Lincoln movie day lewis

 

This month Chicago has a brief piece on Steven Spielberg's new Lincoln biopic. This… is upsettingcritics around the world immediately zeroed in on the voice (was it really that high-pitched?).

No, really:

this is not the booming, if probably historically inaccurate, basso profundo we were expecting…

I don't care that Daniel Day-Lewis got to listen to secret wax-cylinder recordings of Civil War–era Cabinet meetings stored in a secret vault a mile beneath the National Archives, shouldn't the Great Emancipator bring a lot more low-end to the voice game?

I still don't like the sound of Daniel Day Lewis's Lincoln voice. I almost hate it, in a way. It's flat, undistinctive, unimpressive….

RIGHT. HE'S FROM KENTUCKY AND ILLINOIS. YOU EXPECTED OLIVIER?

I may be oversensitive, as a Southern transplant from Illinois eligible for the presidency in three years. But in fairness, Abraham Lincoln's voice has been misrepresented since basically the beginnings of recorded sound. Emile Berliner, one of the early innovators in audio recording, got his gramophone on the market in the 1890s. In 1898, he recorded actor and singer William F. Hooley performing the Gettysburg Address. And Berliner couldn't have made a worse choice: a London native of Irish heritage turned Yankee and professional bass singer.

The Library of Congress has Hooley's rendition, and it's ridiculous: one of the founding documents of the Union delivered in a British accent that slips into an Irish brogue. Harry E. Humphrey, a favored "elocutionist" of Thomas Edison, recorded the address for the Victor label.

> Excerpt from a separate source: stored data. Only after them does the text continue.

(* ===== verification/Cache.v ===== *)
(** * The operational cache and the shared world

    [config/cache.rs]: the bounded buffers that relate actions, transaction
    signatures and uuids, the monitored accounts and the fee statistics.  Every
    method holds one lock for its whole body, so each is one atomic step.

    The [World] is what the tasks of the bot share: the cache, the heap of
    [Arc<Mutex<SolanaAction>>] cells, the clock and the supply of uuids.  The
    code outside [src/] that the model needs is the class [Ext]. *)

From S2P Require Import Prelude MachineInt Float64 Buffers FeeMetrics Types.

(** ** Code outside the repository *)

(** Does [s] contain [sub]? ([str::contains]) *)
Fixpoint str_contains (sub s : string) : bool :=
  String.prefix sub s ||
  match s with
  | EmptyString => false
  | String _ s' => str_contains sub s'
  end.

(** [spl_associated_token_account], [Uuid::new_v4] and [Keypair::new] (the
    [n]-th draw), the proportions [rand_distr] draws, [Signature]'s text, the
    answers of the RPC node to the [n]-th query, whether the [n]-th database
    call succeeds, and the [Debug] rendering of the values the code formats. *)
Class Ext := {
  db_available : Z -> bool;
  privkey_string : KeypairClonable -> string;
  pubkey_string : Pubkey -> string;
  ata : Pubkey -> Pubkey -> Pubkey;
  uuid_v4 : Z -> Uuid;
  new_keypair : Z -> KeypairClonable;
  dirichlet_sample : Z -> nat -> list f64;
  keypair_of_privkey : string -> option KeypairClonable;
  sig_to_string : Signature -> string;
  rpc_get_account : Z -> Pubkey -> result string AccountPretty;
  debug_execution_error : ExecutionError -> string;
  debug_receipt_error : Pubkey -> TransactionError -> string;
}.

(** ** [OperationalCache] *)
Module OperationalCache.
Record t := mk {
  agent_tx_signatures : CircularBufferWithLookupByValue.t Uuid string;
  all_system_actions : CircularBuffer.t Uuid ActionRef;
  processed_signatures : CircularBufferWithLookupByValue.t Uuid string;
  optimal_fee : FeeMetrics.t;
  target_pools : gmap Pubkey RaydiumPool;
  target_pools_prices : gmap Pubkey RaydiumPoolPriceUpdate;
  accounts : gmap Pubkey (option AccountPretty);
}.

Definition new (target_pools : gmap Pubkey RaydiumPool)
    (target_pools_prices : gmap Pubkey RaydiumPoolPriceUpdate) : t := {|
  agent_tx_signatures := CircularBufferWithLookupByValue.new CACHED_TX_SIGNATURES_BUFFER_CAPACITY;
  all_system_actions := CircularBuffer.new CACHED_TX_SIGNATURES_BUFFER_CAPACITY;
  processed_signatures := CircularBufferWithLookupByValue.new CACHED_TX_SIGNATURES_BUFFER_CAPACITY;
  optimal_fee := FeeMetrics.new RT_FEE_ROLLING_AVERAGE_SIZE RT_FEE_PERCENTILE_CAPACITY;
  target_pools := target_pools;
  target_pools_prices := target_pools_prices;
  accounts := ∅;
|}.

Definition set_agent_tx_signatures v (c : t) : t :=
  mk v c.(all_system_actions) c.(processed_signatures) c.(optimal_fee) c.(target_pools)
    c.(target_pools_prices) c.(accounts).
Definition set_all_system_actions v (c : t) : t :=
  mk c.(agent_tx_signatures) v c.(processed_signatures) c.(optimal_fee) c.(target_pools)
    c.(target_pools_prices) c.(accounts).
Definition set_processed_signatures v (c : t) : t :=
  mk c.(agent_tx_signatures) c.(all_system_actions) v c.(optimal_fee) c.(target_pools)
    c.(target_pools_prices) c.(accounts).
Definition set_optimal_fee v (c : t) : t :=
  mk c.(agent_tx_signatures) c.(all_system_actions) c.(processed_signatures) v c.(target_pools)
    c.(target_pools_prices) c.(accounts).
Definition set_target_pools v (c : t) : t :=
  mk c.(agent_tx_signatures) c.(all_system_actions) c.(processed_signatures) c.(optimal_fee) v
    c.(target_pools_prices) c.(accounts).
Definition set_target_pools_prices v (c : t) : t :=
  mk c.(agent_tx_signatures) c.(all_system_actions) c.(processed_signatures) c.(optimal_fee)
    c.(target_pools) v c.(accounts).
Definition set_accounts v (c : t) : t :=
  mk c.(agent_tx_signatures) c.(all_system_actions) c.(processed_signatures) c.(optimal_fee)
    c.(target_pools) c.(target_pools_prices) v.

(** [cell] is the [Arc<Mutex<_>>] the action was moved into. *)
Definition register_action (id : Uuid) (cell : ActionRef) (c : t) : t :=
  set_all_system_actions (CircularBuffer.insert id cell c.(all_system_actions)) c.

Definition get_action_by_uuid (id : Uuid) (c : t) : option ActionRef :=
  CircularBuffer.get_by_key id c.(all_system_actions).

Definition add_agent_tx (id : Uuid) (signature : string) (c : t) : t :=
  set_agent_tx_signatures
    (CircularBufferWithLookupByValue.insert id signature c.(agent_tx_signatures)) c.

Definition get_uuid_by_signature (signature : string) (c : t) : option Uuid :=
  CircularBufferWithLookupByValue.get_by_value signature c.(agent_tx_signatures).

Definition get_signature_by_uuid (id : Uuid) (c : t) : option string :=
  CircularBufferWithLookupByValue.get_by_key id c.(agent_tx_signatures).

Definition pop_front (c : t) : option (Uuid * string) * t :=
  let '(r, b) := CircularBufferWithLookupByValue.pop_front c.(agent_tx_signatures) in
  (r, set_agent_tx_signatures b c).

Definition if_agent_signature (signature : string) (c : t) : bool :=
  CircularBufferWithLookupByValue.contains_value signature c.(agent_tx_signatures).

(** The code keeps the signatures that [processed_signatures] contains. *)
Definition get_all_unprocessed_tx_signatures (c : t) : list string :=
  base.filter
    (fun signature =>
       CircularBufferWithLookupByValue.contains_value signature c.(processed_signatures) = true)
    (CircularBufferWithLookupByValue.get_all_values c.(agent_tx_signatures)).

Definition mark_signature_as_processed (id : Uuid) (signature : string) (c : t) : t :=
  set_processed_signatures
    (CircularBufferWithLookupByValue.insert id signature c.(processed_signatures)) c.

Definition is_signature_processed (signature : string) (c : t) : bool :=
  CircularBufferWithLookupByValue.contains_value signature c.(processed_signatures).

(** [None] when [add_fee] panics (only for a rolling average of size 0). *)
Definition update_optimal_fee (fee : Z) (c : t) : option t :=
  m ← FeeMetrics.add_fee fee c.(optimal_fee);
  Some (set_optimal_fee m c).

Definition get_optimal_fee (c : t) : Z :=
  default 0 (FeeMetrics.get_percentile RT_FEE_PERCENTILE c.(optimal_fee)).

Definition get_account (acc : Pubkey) (c : t) : option (option AccountPretty) :=
  c.(accounts) !! acc.

Definition get_accounts_count (c : t) : nat := size c.(accounts).

Definition get_accounts (c : t) : list Pubkey := (map_to_list c.(accounts)).*1.

Definition monitor_with_geyser (acc : Pubkey) (c : t) : t :=
  set_accounts (<[acc := None]> c.(accounts)) c.

Definition update_account (acc : Pubkey) (account : option AccountPretty) (c : t) : t :=
  set_accounts (<[acc := account]> c.(accounts)) c.

Definition drop_account_monitoring (acc : Pubkey) (c : t) : t :=
  set_accounts (delete acc c.(accounts)) c.
End OperationalCache.

(** ** The shared world *)

(** A row of the table [traders] ([types/bot_user.rs]). *)
Record Trader := {
  trader_id : Z;
  strategy_instance_id : option StrategyId;
  wallet : Pubkey;
  private_key : string;
  is_active : bool;
}.

(** [Trader::default()]; the default public key and text are never used. *)
Definition default_trader : Trader := {|
  trader_id := 0; strategy_instance_id := None; wallet := 0; private_key := "";
  is_active := false
|}.

Record World := mk_world {
  cache : OperationalCache.t;
  heap : gmap ActionRef SolanaAction;
  next_ref : ActionRef;
  now : Z;
  uuid_draws : Z;
  key_draws : Z;
  rpc_calls : Z;
  db_calls : Z;
  rng_draws : Z;
  traders : gmap Pubkey Trader;
  geyser_notifications : nat;
}.

Definition set_cache v (w : World) : World :=
  mk_world v w.(heap) w.(next_ref) w.(now) w.(uuid_draws) w.(key_draws)
    w.(rpc_calls) w.(db_calls) w.(rng_draws) w.(traders) w.(geyser_notifications).
Definition set_heap v (w : World) : World :=
  mk_world w.(cache) v w.(next_ref) w.(now) w.(uuid_draws) w.(key_draws)
    w.(rpc_calls) w.(db_calls) w.(rng_draws) w.(traders) w.(geyser_notifications).
Definition set_next_ref v (w : World) : World :=
  mk_world w.(cache) w.(heap) v w.(now) w.(uuid_draws) w.(key_draws)
    w.(rpc_calls) w.(db_calls) w.(rng_draws) w.(traders) w.(geyser_notifications).
Definition set_now v (w : World) : World :=
  mk_world w.(cache) w.(heap) w.(next_ref) v w.(uuid_draws) w.(key_draws)
    w.(rpc_calls) w.(db_calls) w.(rng_draws) w.(traders) w.(geyser_notifications).
Definition set_uuid_draws v (w : World) : World :=
  mk_world w.(cache) w.(heap) w.(next_ref) w.(now) v w.(key_draws)
    w.(rpc_calls) w.(db_calls) w.(rng_draws) w.(traders) w.(geyser_notifications).
Definition set_key_draws v (w : World) : World :=
  mk_world w.(cache) w.(heap) w.(next_ref) w.(now) w.(uuid_draws) v
    w.(rpc_calls) w.(db_calls) w.(rng_draws) w.(traders) w.(geyser_notifications).
Definition set_rpc_calls v (w : World) : World :=
  mk_world w.(cache) w.(heap) w.(next_ref) w.(now) w.(uuid_draws) w.(key_draws)
    v w.(db_calls) w.(rng_draws) w.(traders) w.(geyser_notifications).
Definition set_db_calls v (w : World) : World :=
  mk_world w.(cache) w.(heap) w.(next_ref) w.(now) w.(uuid_draws) w.(key_draws)
    w.(rpc_calls) v w.(rng_draws) w.(traders) w.(geyser_notifications).
Definition set_rng_draws v (w : World) : World :=
  mk_world w.(cache) w.(heap) w.(next_ref) w.(now) w.(uuid_draws) w.(key_draws)
    w.(rpc_calls) w.(db_calls) v w.(traders) w.(geyser_notifications).
Definition set_traders v (w : World) : World :=
  mk_world w.(cache) w.(heap) w.(next_ref) w.(now) w.(uuid_draws) w.(key_draws)
    w.(rpc_calls) w.(db_calls) w.(rng_draws) v w.(geyser_notifications).
Definition set_geyser_notifications v (w : World) : World :=
  mk_world w.(cache) w.(heap) w.(next_ref) w.(now) w.(uuid_draws) w.(key_draws)
    w.(rpc_calls) w.(db_calls) w.(rng_draws) w.(traders) v.

Section WorldOps.
Context `{Ext}.

Definition uuid_new_v4 : ST World Uuid := fun w =>
  (Some (uuid_v4 w.(uuid_draws)), set_uuid_draws (w.(uuid_draws) + 1) w).

Definition keypair_new : ST World KeypairClonable := fun w =>
  (Some (new_keypair w.(key_draws)), set_key_draws (w.(key_draws) + 1) w).

Definition rpc_account (acc : Pubkey) : ST World (result string AccountPretty) := fun w =>
  (Some (rpc_get_account w.(rpc_calls) acc), set_rpc_calls (w.(rpc_calls) + 1) w).

(** [db_pool.get().await.is_ok()]. *)
Definition db_get : ST World bool := fun w =>
  (Some (db_available w.(db_calls)), set_db_calls (w.(db_calls) + 1) w).

(** The proportions of one Dirichlet draw. *)
Definition draw_dirichlet (n : nat) : ST World (list f64) := fun w =>
  (Some (dirichlet_sample w.(rng_draws) n), set_rng_draws (w.(rng_draws) + 1) w).

(** [geyser_resubscribe_account_tx_notify.send(())]. *)
Definition notify_geyser : ST World unit :=
  st_modify (fun w => set_geyser_notifications (S w.(geyser_notifications)) w).

(** [tokio::time::sleep]. *)
Definition sleep_ms (ms : Z) : ST World unit := st_modify (fun w => set_now (w.(now) + ms) w).

Definition with_cache (f : OperationalCache.t -> OperationalCache.t) : ST World unit :=
  st_modify (fun w => set_cache (f w.(cache)) w).

(** [Arc::new(Mutex::new(action))]. *)
Definition alloc_action (a : SolanaAction) : ST World ActionRef := fun w =>
  (Some w.(next_ref), set_next_ref (w.(next_ref) + 1) (set_heap (<[w.(next_ref) := a]> w.(heap)) w)).

(** [context.cache.register_action(action)]. *)
Definition register (a : SolanaAction) : ST World ActionRef :=
  cell <- alloc_action a ;;
  with_cache (OperationalCache.register_action a.(uuid) cell) ;;;
  st_ret cell.
End WorldOps.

It's even more preposterous. Instead of a backwoods lawyer, Humphrey sounds like John Barrymore playing Hamlet. Even for that most American of presidents, pop culture couldn't shake the influence of the English stage.

It didn't get better with the advent of film. In 1930, D.W. Griffith, who invented the American historical epic with The Birth of a Nation, directed the first talking-picture-era portrayal of the Great Emancipator, starring Walter Huston in his fourth movie role (Jason Robards plays William Herndon). Huston gives young Abe a generic backwoods accent and a horny leer, but in the intervening years he grows a beard and the stentorian pitch of a parliamentary leader.

Anyway, if you think somewhat-high-voiced Lincoln means the terrorists win, you probably haven't seen Henry Fonda as sexpot Lincoln in Young Mr. Lincoln: Unionist With a Cause. This scene is downright dirty. Subtly dirty, but it was 1939:

In 1988, Sam Waterston tried to get Lincoln's accent down. He did his research, and it's progress. His nasal frontier sound only has traces of ADA Jack McCoy, which is conceptually kind of great anyway if a bit distracting.

No one really knows what Lincoln actually sounded like—how much was Kentucky, how much was downstate Illinois. But from accounts of the time, Lincoln's voice surprised people as much then as Daniel Day-Lewis's version does today:

 “Lincoln’s voice, as far as period descriptions go, was a little shriller, a little higher,” says Holzer. It would be a mistake to say that his voice was squeaky though. “People said that his voice carried into crowds beautifully. Just because the tone was high doesn’t mean it wasn’t far-reaching,” he says.

When Holzer was researching his 2004 book Lincoln at Cooper Union, he noticed an interesting consistency in the accounts of those who attended Lincoln’s speaking tour in February and March 1860. “They all seem to say, for the first ten minutes I couldn’t believe the way he looked, the way he sounded, his accent. But after ten minutes, the flash of his eyes, the ease of his presentation overcame all doubts, and I was enraptured,” says Holzer.

It's impossible to get back all the way back to the sound of that region, western Kentucky to southern Illinois. Online some recordings of older natives of the area exist, and the best proxy I could find was of an 83 year old woman in McHenry, Kentucky (about 80 miles west of Lincoln's birthplace and 60 miles south of Lincoln City, Indiana, where he spent most of his youth), recorded in 1975. She was born about three decades after Lincoln was assassinated. It's a thin accent, a bit backwoods but not the baroque country accent of eastern Kentucky, and within spitting distance of Day-Lewis's voice of Lincoln.

Not as much twang as I'd expect, except when he gets pissed. But that totally makes sense.

This myth of Lincoln's "basso profundo" is a historical oddity. It might represent some platonic ideal of presidential, but the real living genius of presidential oratory, the man whose talents overwhelmed a great orator and sitting president at the Democratic National Convention, is Bill Clinton: himself possessed of a high, uneven country tenor that rises, not falls, when he cranks the gravity up. Instead, the misrepresentation of Lincoln's voice—of the man who gave American political rhetoric so much of its sound—seems comes not from the men who followed him, but the actors.